Debemos de superar esos miedos y enfrentar la muerte. La medicina paliativa tiene medios suficientes para aliviar el sufrimiento en su agonía, pero las familias necesitan explicación, que se les informe de todas las posibilidades. También tener en cuenta que no todos los miembros de la familia o todas las familias,  están en el mismo lugar para enfrentar la realidad última y anticipar las situaciones. Intentar hablar entre todos, una defensa ante la muerte es no comunicarse y no hablar en la familia y evadir al moribundo de la realidad, nos cuesta encontrar las palabras, pero ahí están incluso para hablar del dolor. Miedo a no hablar con el enfermo o la persona que se está muriendo, querer protegerle ocultando la realidad no ayuda, ya que es el propio enfermo sabe mejor que nadie como se siente y como está, muchas veces necesita hablar de ello con naturalidad. Es necesario compartir el afecto y el cariño con la persona que muere, actuar con naturalidad y amorosamente, sin sobreprotecciones, saber cuidar, repartirse las responsabilidades, despedirse del ser querido.

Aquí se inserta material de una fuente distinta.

(** Every text of a date is read by [strptime] as that date. *)
Lemma strptime_date_texts (y m d : Z) (s : string) :
  valid_date y m d -> In s (date_texts y m d) ->
  strptime s = Ok (datetime.mk y m d 0 0 0 0).
Proof.
  intros Hv Hin. pose proof Hv as (Hy & Hm & Hd).
  pose proof (days_in_month_le_31 y m) as H31.
  unfold date_texts in Hin. apply in_flat_map in Hin.
  destruct Hin as (td & Htd & Hin). apply in_map_iff in Hin.
  destruct Hin as (tm & <- & Htm).
  destruct (zfill4_four y) as (a & b & c & e & (Ha & Hb & Hc & He) & Hz & Hyv);
    [lia|].
  unfold strptime, match_format.
  destruct (group_dot_day d td (tm ++ "." ++ zfill4 y)%string) as [-> Hid];
    [lia | assumption |].
  cbn [flat_map snd fst app].
  destruct (group_dot_month m tm (zfill4 y)) as [-> Him]; [lia | assumption |].
  cbn [flat_map snd fst app].
  rewrite Hz, re_Y_four by assumption. cbn [map app fst snd String.eqb].
  rewrite int_four by assumption. rewrite <- Hyv. cbn [bind].
  rewrite Him, Hid. cbn [bind]. now apply init_valid_date.
Qed.

Lemma re_match_sound (r : regex) (s t rest : string) :
  In (t, rest) (re_match r s) -> s = (t ++ rest)%string /\ matches r t.
Proof.
  revert s t rest. induction r as [|p|r1 IH1 r2 IH2|r1 IH1 r2 IH2];
    intros s t rest Hin; cbn [re_match] in Hin.
  - destruct Hin as [[= <- <-]|[]]. now split.
  - destruct s as [|c s]; [destruct Hin|].
    destruct (p c) eqn:Ep; [|destruct Hin].
    destruct Hin as [[= <- <-]|[]]. split; [reflexivity|]. now exists c.
  - apply in_flat_map in Hin. destruct Hin as ([t1 s1] & H1 & Hin).
    apply in_map_iff in Hin. destruct Hin as ([t2 s2] & [= <- <-] & H2).
    cbn [fst snd] in *.
    destruct (IH1 _ _ _ H1) as [-> M1]. destruct (IH2 _ _ _ H2) as [-> M2].
    split; [now rewrite append_assoc|]. now exists t1, t2.
  - apply in_app_or in Hin. destruct Hin as [Hin|Hin].
    + destruct (IH1 _ _ _ Hin) as [-> M]. split; [reflexivity | now left].
    + destruct (IH2 _ _ _ Hin) as [-> M]. split; [reflexivity | now right].
Qed.

Lemma group_dot_sound (r : regex) (s t rest : string) :
  In (t, rest) (group_dot r s) ->
  s = (t ++ "." ++ rest)%string /\ matches r t.
Proof.
  unfold group_dot. intros Hin. apply in_flat_map in Hin.
  destruct Hin as ([t1 s1] & H1 & Hin). apply in_map_iff in Hin.
  destruct Hin as ([t2 s2] & [= <- <-] & H2). cbn [fst snd] in *.
  destruct (re_match_sound _ _ _ _ H1) as [-> M1].
  destruct (re_match_sound _ _ _ _ H2) as [-> (c & -> & Hc)].
  apply Ascii.eqb_eq in Hc. subst c. now split.
Qed.

Lemma char_as_digit (c : ascii) : c = digit_char (code c - 48).
Proof.
  unfold digit_char, code.
  replace (48 + (Z.of_nat (nat_of_ascii c) - 48))
    with (Z.of_nat (nat_of_ascii c)) by lia.
  now rewrite Nat2Z.id, ascii_nat_embedding.
Qed.

Lemma in_range_digit (lo hi : Z) (c : ascii) :
  0 <= lo <= 9 -> 0 <= hi <= 9 ->
  in_range (digit_char lo) (digit_char hi) c = true ->
  exists k, lo <= k <= hi /\ c = digit_char k.
Proof.
  intros Hlo Hhi H. unfold in_range in H. apply andb_true_iff in H.
  destruct H as [H1 H2]. apply Z.leb_le in H1, H2.
  exists (code c - 48). split; [|apply char_as_digit].
  assert (Elo : code (digit_char lo) = 48 + lo) by (enum_Z lo; reflexivity).
  assert (Ehi : code (digit_char hi) = 48 + hi) by (enum_Z hi; reflexivity).
  lia.
Qed.

Ltac digit_of H k :=
  match type of H with
  | in_range "0" "1" ?c = true =>
      destruct (in_range_digit 0 1 c ltac:(lia) ltac:(lia) H) as (k & ? & ->)
  | in_range "1" "2" ?c = true =>
      destruct (in_range_digit 1 2 c ltac:(lia) ltac:(lia) H) as (k & ? & ->)
  | in_range "0" "2" ?c = true =>
      destruct (in_range_digit 0 2 c ltac:(lia) ltac:(lia) H) as (k & ? & ->)
  | in_range "1" "9" ?c = true =>
      destruct (in_range_digit 1 9 c ltac:(lia) ltac:(lia) H) as (k & ? & ->)
  | is_digit ?c = true =>
      destruct (in_range_digit 0 9 c ltac:(lia) ltac:(lia) H) as (k & ? & ->)
  end.

Ltac finish_text :=
  eexists; split; [vm_compute; reflexivity | split; [lia | cbn; auto 6]].

Lemma matches_re_d (t : string) :
  matches re_d t ->
  exists d, int t = Ok d /\ 1 <= d <= 31 /\ In t (day_texts d).
Proof.
  unfold re_d, lit, cls, d_. cbn [matches].
  intros [H|[H|[H|[H|H]]]].
  - destruct H as (t1 & t2 & -> & (c1 & -> & H1) & (c2 & -> & H2)).
    apply Ascii.eqb_eq in H1. subst c1. digit_of H2 k.
    enum_Z k; finish_text.
  - destruct H as (t1 & t2 & -> & (c1 & -> & H1) & (c2 & -> & H2)).
    digit_of H1 k1. digit_of H2 k2.
    enum_Z k1; enum_Z k2; finish_text.
  - destruct H as (t1 & t2 & -> & (c1 & -> & H1) & (c2 & -> & H2)).
    apply Ascii.eqb_eq in H1. subst c1. digit_of H2 k.
    enum_Z k; finish_text.
  - destruct H as (c & -> & H). digit_of H k.
    enum_Z k; finish_text.
  - destruct H as (t1 & t2 & -> & (c1 & -> & H1) & (c2 & -> & H2)).
    apply Ascii.eqb_eq in H1. subst c1. digit_of H2 k.
    enum_Z k; finish_text.
Qed.

Lemma matches_re_m (t : string) :
  matches re_m t ->
  exists m, int t = Ok m /\ 1 <= m <= 12 /\ In t (month_texts m).
Proof.
  unfold re_m, lit, cls. cbn [matches].
  intros [H|[H|H]].
  - destruct H as (t1 & t2 & -> & (c1 & -> & H1) & (c2 & -> & H2)).
    apply Ascii.eqb_eq in H1. subst c1. digit_of H2 k.
    enum_Z k; finish_text.
  - destruct H as (t1 & t2 & -> & (c1 & -> & H1) & (c2 & -> & H2)).
    apply Ascii.eqb_eq in H1. subst c1. digit_of H2 k.
    enum_Z k; finish_text.
  - destruct H as (c & -> & H). digit_of H k.
    enum_Z k; finish_text.
Qed.

Lemma matches_re_Y (t : string) :
  matches re_Y t ->
  exists y, int t = Ok y /\ 0 <= y <= 9999 /\ t = zfill4 y.
Proof.
  unfold re_Y, d_. cbn [matches].
  intros (t1 & t' & -> & (c1 & -> & H1) & t2 & t'' & -> & (c2 & -> & H2)
          & t3 & t4 & -> & (c3 & -> & H3) & (c4 & -> & H4)).
  digit_of H1 a. digit_of H2 b. digit_of H3 c. digit_of H4 d.
  exists (1000 * a + 100 * b + 10 * c + d).
  change (String (digit_char a) "" ++ String (digit_char b) ""
          ++ String (digit_char c) "" ++ String (digit_char d) "")%string
    with (four a b c d "").
  split; [now apply int_four|]. split; [lia | now apply four_zfill4].
Qed.

Lemma init_ok_inv (y m d : Z) (dt : datetime.t) :
  datetime.init y m d = Ok dt ->
  valid_date y m d /\ dt = datetime.mk y m d 0 0 0 0.
Proof.
  unfold datetime.init, datetime.check_date_fields, datetime.MINYEAR,
    datetime.MAXYEAR, valid_date.
  destruct (1 <=? y) eqn:E1; destruct (y <=? 9999) eqn:E2;
    destruct (1 <=? m) eqn:E3; destruct (m <=? 12) eqn:E4;
    destruct (1 <=? d) eqn:E5;
    destruct (d <=? datetime.days_in_month y m) eqn:E6;
    cbn; try discriminate.
  intros [= <-].
  apply Z.leb_le in E1, E2, E3, E4, E5, E6. auto 8.
Qed.

(** What [strptime] reads as a date is one of the texts of that date. *)
Lemma strptime_ok_inv (s : string) (dt : datetime.t) :
  strptime s = Ok dt ->
  exists y m d,
    valid_date y m d /\ In s (date_texts y m d)
    /\ dt = datetime.mk y m d 0 0 0 0.
Proof.
  unfold strptime.
  destruct (match_format s) as [|[[[gd gm] gY] rest] l] eqn:E; [discriminate|].
  assert (Hin : In (gd, gm, gY, rest) (match_format s))
    by (rewrite E; now left).
  clear E. unfold match_format in Hin.
  apply in_flat_map in Hin. destruct Hin as ([td s1] & Hd & Hin).
  apply in_flat_map in Hin. destruct Hin as ([tm s2] & Hm & Hin).
  apply in_map_iff in Hin. destruct Hin as ([tY s3] & [= <- <- <- <-] & HY).
  cbn [fst snd] in *.
  destruct (String.eqb_spec s3 "") as [->|]; [|discriminate].
  destruct (group_dot_sound _ _ _ _ Hd) as [-> Md].
  destruct (group_dot_sound _ _ _ _ Hm) as [-> Mm].
  destruct (re_match_sound _ _ _ _ HY) as [-> MY].
  destruct (matches_re_d _ Md) as (d & Hid & Hdr & Hdt).
  destruct (matches_re_m _ Mm) as (m & Him & Hmr & Hmt).
  destruct (matches_re_Y _ MY) as (y & HiY & Hyr & ->).
  rewrite HiY, Him, Hid. cbn [bind]. intros Hinit.
  destruct (init_ok_inv _ _ _ _ Hinit) as [Hv ->].
  exists y, m, d. split; [assumption|]. split; [|reflexivity].
  unfold date_texts. apply in_flat_map. exists td. split; [assumption|].
  apply in_map_iff. exists tm. split; [|assumption].
  now rewrite append_empty_r.
Qed.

El camino de la fe y del amor creyente, no es el de ocultar la muerte sino desvelarla. Es una realidad que forma parte de nuestro ser persona desde el nacimiento, la muerte está incluida. En nuestra cultura queremos tener felicidad sin dolor y amor sin duelo. La muerte no es el último acto de la existencia. Es un proceso que se realiza a lo largo de toda existencia. Un proceso donde la libertad toma partido, si aceptar o protestar contra ella. No es la muerte la que está en juego, es la aceptación o no, del amor de Dios que se nos ofrece. Decidirse por el amor de Dios, no es a vida o muerte, pero sí de vida o muerte, es un proceso paciente, libre, tal vez en pequeños momentos y lugares, sin grandes intensidades, ni arrebatos místicos, con pequeños gestos donde se va confirmando la gracia y el amor.

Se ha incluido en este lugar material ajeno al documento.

(** * Epoch-based learning-rate schedule of [train.py]

    A shallow embedding of the callback [EpochBasedLearningRateSchedule]
    and of its nested helper [_lr_schedule], with the properties of the
    schedule-resolution rule proved about the embedded code.

    Python integers are [Z]; a schedule is a Python list of
    [(epoch, rate)] tuples, here [list (Z * Rate)]; Python exceptions are
    the [Raise] branch of [result]. *)

From Stdlib Require Import ZArith QArith Qabs Lia Ascii String.
From Stdlib Require Import Floats.SpecFloat.
From stdpp Require Import base list sorting strings gmap.

Local Open Scope Z_scope.

(** ** Python exceptions and the error monad *)

Inductive exception : Type :=
| ValueError (msg : string)
| AttributeError (attr : string)
| IndexError.

Inductive result (A : Type) : Type :=
| Return (a : A)
| Raise (e : exception).

Arguments Return {A} a.
Arguments Raise {A} e.

(** [result] is a monad; stdpp's [x ← m; k] is its bind: an exception raised
    by [m] skips [k]. *)
#[export] Instance result_ret : MRet result := λ A a, Return a.

#[export] Instance result_bind : MBind result := λ A B k m,
  match m with
  | Return a => k a
  | Raise e => Raise e
  end.

(** ** Python sequences *)

Module Py.

(** [l[i]] for a Python list: a negative index counts from the end, and an
    index outside [-len(l) .. len(l)-1] raises [IndexError]. *)
Definition getitem {A : Type} (l : list A) (i : Z) : result A :=
  let n := Z.of_nat (length l) in
  let j := if i <? 0 then i + n else i in
  if (j <? 0) || (n <=? j) then Raise IndexError
  else match l !! Z.to_nat j with
       | Some x => Return x
       | None => Raise IndexError
       end.

(** [range(n)] *)
Definition range (n : nat) : list nat := seq 0 n.

End Py.

(** ** The nested helper [_lr_schedule] (train.py, lines 47-55) *)

Section LrSchedule.

Context {Rate : Type}.

(** The body of [for i in range(len(schedule))]: the indices still to be
    visited are the argument. *)
Fixpoint _lr_schedule_loop (epoch : Z) (lr : Rate) (schedule : list (Z * Rate))
    (indices : list nat) : result Rate :=
  match indices with
  | [] => Return lr
  | i :: rest =>
      p ← Py.getitem schedule (Z.of_nat i);
      if epoch =? p.1 then Return p.2
      else _lr_schedule_loop epoch lr schedule rest
  end.

(** [or] evaluates its right operand, and so [schedule[-1]], only when the
    left one is false. *)
Definition _lr_schedule (epoch : Z) (lr : Rate) (schedule : list (Z * Rate))
    : result Rate :=
  first ← Py.getitem schedule 0;
  if epoch <? first.1 then Return lr
  else
    last ← Py.getitem schedule (-1);
    if epoch >? last.1 then Return lr
    else _lr_schedule_loop epoch lr schedule (Py.range (length schedule)).

End LrSchedule.

(** What the scan of a list of breakpoints yields, read off the list itself:
    the rate of the first breakpoint carrying [epoch], else [lr]. Used to
    state what the index loop computes. *)
Fixpoint first_match {Rate : Type} (epoch : Z) (lr : Rate) (l : list (Z * Rate))
    : Rate :=
  match l with
  | [] => lr
  | p :: l' => if epoch =? p.1 then p.2 else first_match epoch lr l'
  end.

(** ** Python floats

    A Python [float] is an IEEE 754 binary64 number: [spec_float] with
    precision 53 and maximal exponent 1024. *)

Module Float.

Definition float : Type := spec_float.

Definition prec : Z := 53.
Definition emax : Z := 1024.

Definition of_Z (n : Z) : float := binary_normalize prec emax n 0 false.

(** The literal [<digits>e-<places>], as [0.001] is [1e-3]: the binary64
    number nearest to it. Both operands of the division are exact for the
    literals of [train.py], and the division rounds to nearest, ties to
    even, as the parser of float literals does. *)
Definition literal (digits : Z) (places : N) : float :=
  SFdiv prec emax (of_Z digits) (of_Z (10 ^ Z.of_N places)).

(** The number a float stands for; infinities and NaN stand for none. *)
Definition value (x : float) : option Q :=
  match x with
  | S754_zero _ => Some 0%Q
  | S754_finite s m e =>
      let sm := if s then Z.neg m else Z.pos m in
      Some (match e with
            | Z.neg k => Qmake sm (2 ^ k)
            | _ => inject_Z (sm * 2 ^ e)
            end)
  | _ => None
  end.

Definition sign (x : float) : bool :=
  match x with
  | S754_zero s | S754_infinity s | S754_finite s _ _ => s
  | S754_nan => false
  end.

Definition is_finite (x : float) : bool :=
  match x with
  | S754_zero _ | S754_finite _ _ _ => true
  | _ => false
  end.

(** *** The backend's [float32]

    A backend variable of a Keras optimizer holds an IEEE 754 binary32
    number (the framework's default [floatx]): precision 24, maximal
    exponent 128. *)

Definition valid32 (x : spec_float) : bool := valid_binary 24 128 x.

Definition float32 : Type := sig (λ x : spec_float, Is_true (valid32 x)).

(** A number is taken as a [float32] once it is seen to be one; rounding
    produces nothing else, see [to_f32_rounds] below. *)
Definition checked32 (y : spec_float) : float32 :=
  match decide (Is_true (valid32 y)) with
  | left H => y ↾ H
  | right _ => S754_nan ↾ I
  end.

(** Rounding to binary32, to nearest and ties to even. *)
Definition round32 (x : spec_float) : spec_float :=
  match x with
  | S754_finite s m e => binary_round 24 128 s m e
  | _ => x
  end.

(** Storing a Python float in a [float32] variable rounds it. *)
Definition to_f32 (x : float) : float32 := checked32 (round32 x).

(** [float(v)] for a [float32] value [v]: the binary64 number of the same
    value; the conversion is exact. *)
Definition widen (x : float32) : float :=
  match `x with
  | S754_finite s m e => binary_round prec emax s m e
  | y => y
  end.

End Float.

Abbreviation float := Float.float.

(** ** Text and the [%] formatting operator

    Text is a list of characters. [Fmt.format_d_zero w] is the conversion
    [%0<w>d] and [Fmt.format_f w p] the conversion [%<w>.<p>f] of Python's
    string formatting. *)

Definition text (s : string) : list ascii := list_ascii_of_string s.

Module Fmt.

Definition digit (d : N) : ascii := ascii_of_N (48 + d).

(** The last [k] decimal digits of [n], most significant first. *)
Fixpoint fixed_digits (k : nat) (n : N) : list ascii :=
  match k with
  | O => []
  | S k' => fixed_digits k' (n / 10) ++ [digit (n mod 10)]
  end.

Fixpoint ndigits_fuel (fuel : nat) (n : N) : nat :=
  match fuel with
  | O => 1
  | S fuel' => if (n <? 10)%N then 1%nat else S (ndigits_fuel fuel' (n / 10))
  end.

(** The number of decimal digits of [n]; [0] has one. A number has no more
    decimal digits than binary ones, so the fuel suffices. *)
Definition ndigits (n : N) : nat := ndigits_fuel (N.to_nat (N.size n)) n.

Definition decimal (n : N) : list ascii := fixed_digits (ndigits n) n.

(** Padding on the left up to [width] characters. *)
Definition pad (c : ascii) (width : nat) (s : list ascii) : list ascii :=
  replicate (width - length s) c ++ s.

(** [%0<width>d]: the zeros go between the sign and the digits. *)
Definition format_d_zero (width : nat) (z : Z) : list ascii :=
  let body := decimal (Z.abs_N z) in
  if z <? 0 then "-"%char :: pad "0"%char (width - 1) body
  else pad "0"%char width body.

(** [num / den] rounded to the nearest integer, ties to even. *)
Definition round_half_even (num den : N) : N :=
  let q := (num / den)%N in
  let r := (num mod den)%N in
  if (den <? 2 * r)%N || ((2 * r =? den)%N && N.odd q) then (q + 1)%N else q.

(** [m * 2^e * 10^p] rounded to the nearest integer: the digits to print,
    the decimal point taken out. *)
Definition scaled (p : nat) (m : positive) (e : Z) : N :=
  match e with
  | Z.neg k => round_half_even (N.pos m * 10 ^ N.of_nat p) (2 ^ N.pos k)
  | _ => (N.pos m * 2 ^ Z.to_N e * 10 ^ N.of_nat p)%N
  end.

Definition sign_text (s : bool) : list ascii := if s then ["-"%char] else [].

(** [n] with a decimal point before its last [p] digits. *)
Definition fixed_point (p : nat) (n : N) : list ascii :=
  decimal (n / 10 ^ N.of_nat p)
  ++ match p with
     | O => []
     | _ => "."%char :: fixed_digits p n
     end.

Definition format_f (width precision : nat) (x : float) : list ascii :=
  pad " "%char width
    match x with
    | S754_nan => text "nan"
    | S754_infinity s => sign_text s ++ text "inf"
    | S754_zero s => sign_text s ++ fixed_point precision 0
    | S754_finite s m e => sign_text s ++ fixed_point precision (scaled precision m e)
    end.

(** Reading a decimal numeral back: the number a non-empty text of digits
    denotes. *)
Definition digit_value (c : ascii) : option N :=
  let n := N_of_ascii c in
  if (48 <=? n)%N && (n <=? 57)%N then Some (n - 48)%N else None.

Fixpoint numeral_value_acc (acc : N) (s : list ascii) : option N :=
  match s with
  | [] => Some acc
  | c :: s' => d ← digit_value c; numeral_value_acc (10 * acc + d) s'
  end.

Definition numeral_value (s : list ascii) : option N :=
  match s with
  | [] => None
  | _ => numeral_value_acc 0 s
  end.

End Fmt.

(** ** The host: optimizer, backend variables, standard output *)

(** A backend variable is a location of the store. *)
Definition loc : Type := nat.

(** The calls made to the world outside the callback, oldest first. *)
Inductive event : Type :=
| GetValue (l : loc) (x : Float.float32)
| SetValue (l : loc) (x : float)
| Print (line : list ascii).

(** The variables hold [float32] numbers. *)
Record world : Type := World {
  heap : loc → Float.float32;
  trace : list event
}.

(** An object with named attributes; each attribute of the optimizer refers
    to a backend variable. Two names may refer to the same variable. *)
Record Optimizer : Type := { attributes : gmap string loc }.

Record Model : Type := { optimizer : Optimizer }.

Record EpochBasedLearningRateSchedule : Type := {
  schedule : list (Z * float);
  model : Model
}.

(** State and exceptions: an exception leaves the world as it was when it
    was raised. *)
Definition M (A : Type) : Type := world → result A * world.

#[export] Instance M_ret : MRet M := λ A a w, (Return a, w).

Esta parábola última quisiera dedicarla a mis hermanas y  a mi padre:
Una noche soñé que caminaba por la playa con Dios. Durante la caminata, muchas escenas de mi
vida se iban proyectando en la pantalla del cielo.
Con cada escena que pasaba notaba que unas huellas de pies se formaban en la arena: unas eran las mías y las otras eran de Dios.
A veces aparecían dos pares de huellas y a veces un solo par. Esto me preocupó mucho porque pude notar que, durante las escenas que reflejaban las etapas más tristes de mi vida, cuando me sentía apenado, angustiado y derrotado, solamente había un par de huellas en la arena. Entonces, le dije a Dios:
“Señor, Tú me prometiste que si te seguía siempre caminarías a mi lado. Sin embargo, he notado que en los momentos más difíciles de mi vida, había sólo un par de huellas en la arena. ¿Por qué, cuándo más te necesité, no caminaste a mi lado?.
Entonces Él me respondió:
“Querido hijo. Yo te amo infinitamente y jamás te abandonaría en los momentos difíciles. Cuando viste en la arena sólo un par de pisadas es porque yo te cargaba en mis brazos…”.